As a former federal prosecutor, Khuzami has experience with cooperation agreements. Still, it may take a while for SEC staffers to get used to the new policies, says Patrick Hunnius, a partner at White & Case and a former SEC enforcement attorney. While the staffers will have more flexibility in their negotiations with companies, some of them have less experience with the strategies of deferred prosecution and nonprosecution agreements. “It will be a brand-new experience for them, in how they determine how they use these new tools,” says Hunnius.
Of course, one of the strongest incentives for fraud witnesses to come forward is still missing: cash. While whistle-blowers are offered protections under the Sarbanes-Oxley Act, the 2002 law has a very high burden of proof, and its only reward is the right to keep your job. SEC chairman Mary Schapiro has frequently asked Congress to give the SEC the authority to provide monetary awards to people who reveal securities-law violations. She repeated that call during a hearing of the Financial Crisis Inquiry Commission on Thursday.

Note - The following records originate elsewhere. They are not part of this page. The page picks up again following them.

(** C4: when the scheduler is running, the cursor points at an entry and
    the publish call for it returns failure with a description, the
    iteration records at the front of the log an entry with the content,
    the 1-based position, status failed and that description, advances
    the cursor cyclically, leaves the running flag set and ends in a wait
    of sixty times the [delay_minutes] of the stored config (of 300
    seconds on an empty config); the loop then goes on with the next
    iteration instead of exiting. *)
Theorem failed_publish_cycle client_post now st current_line description :
  is_posting st = true →
  lines (queue_data st) !! current_index (queue_data st) = Some current_line →
  (post_to_facebook client_post (config_data st) current_line).2
    = (false, Some description) →
  let it := loop_iteration client_post now st in
  history_data it.2 =
    {| content := current_line;
       line_number := current_index (queue_data st) + 1;
       status := lit "failed";
       error_message := Some description;
       posted_at := now |} :: take 49 (history_data st)
  ∧ queue_data it.2 = advance (queue_data st)
  ∧ lines (queue_data it.2) = lines (queue_data st)
  ∧ current_index (queue_data it.2) =
      (current_index (queue_data st) + 1) mod length (lines (queue_data st))
  ∧ it.1 = (post_to_facebook client_post (config_data st) current_line).1
             ++ [Sleep (match config_data st with
                        | Some c => delay_minutes c * 60
                        | None => 5 * 60
                        end)%Z]
  ∧ is_posting it.2 = true
  ∧ config_data it.2 = config_data st
  ∧ posting_loop [(client_post, now)] st = (it.1, it.2, LoopWaiting)
  ∧ (∀ next_post next_now world,
       posting_loop ((client_post, now) :: (next_post, next_now) :: world) st =
         let next := loop_iteration next_post next_now it.2 in
         let rest := posting_loop world next.2 in
         (it.1 ++ next.1 ++ rest.1.1, rest.1.2, rest.2)).
Proof.
  intros Hrun Hline Hfail it.
  assert (Hq : lines (queue_data st) ≠ []).
  { intros Hnil. by rewrite Hnil in Hline. }
  assert (Hit : it =
    ((post_to_facebook client_post (config_data st) current_line).1
       ++ [Sleep (delay_seconds (config_data st))],
     with_queue
       (with_history st
          (record {| content := current_line;
                     line_number := current_index (queue_data st) + 1;
                     status := lit "failed";
                     error_message := Some description;
                     posted_at := now |} (history_data st)))
       (advance (queue_data st)))).
  { subst it. rewrite (loop_iteration_publishes _ _ _ _ Hline). cbv zeta.
    rewrite finish_cycle_nonempty by done. by rewrite Hfail. }
  assert (Hrun' : is_posting it.2 = true) by by rewrite Hit.
  split_and!; try by rewrite Hit.
  - rewrite Hit. simpl. apply record_cons.
  - rewrite Hit. cbn [fst]. unfold delay_seconds. by destruct (config_data st).
  - simpl. rewrite Hrun. fold it. rewrite Hrun'. simpl. by rewrite app_nil_r.
  - intros next_post next_now world. simpl. rewrite Hrun. fold it.
    by rewrite Hrun'.
Qed.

In the meantime, the SEC may have trouble demonstrating the success of its new cooperation program. The DoJ began tracking its own deferred prosecution and nonprosecution agreements only last year. Earlier this week, a report from the U.S. Government Accountability Office criticized the department for not finding a way to measure the agreements’ effectiveness. According to the GAO report, Justice does not follow up on closed cases to see whether any of the cooperative companies later committed similar crimes, or actually implemented the changes they had promised to make as part of the terms of the agreements.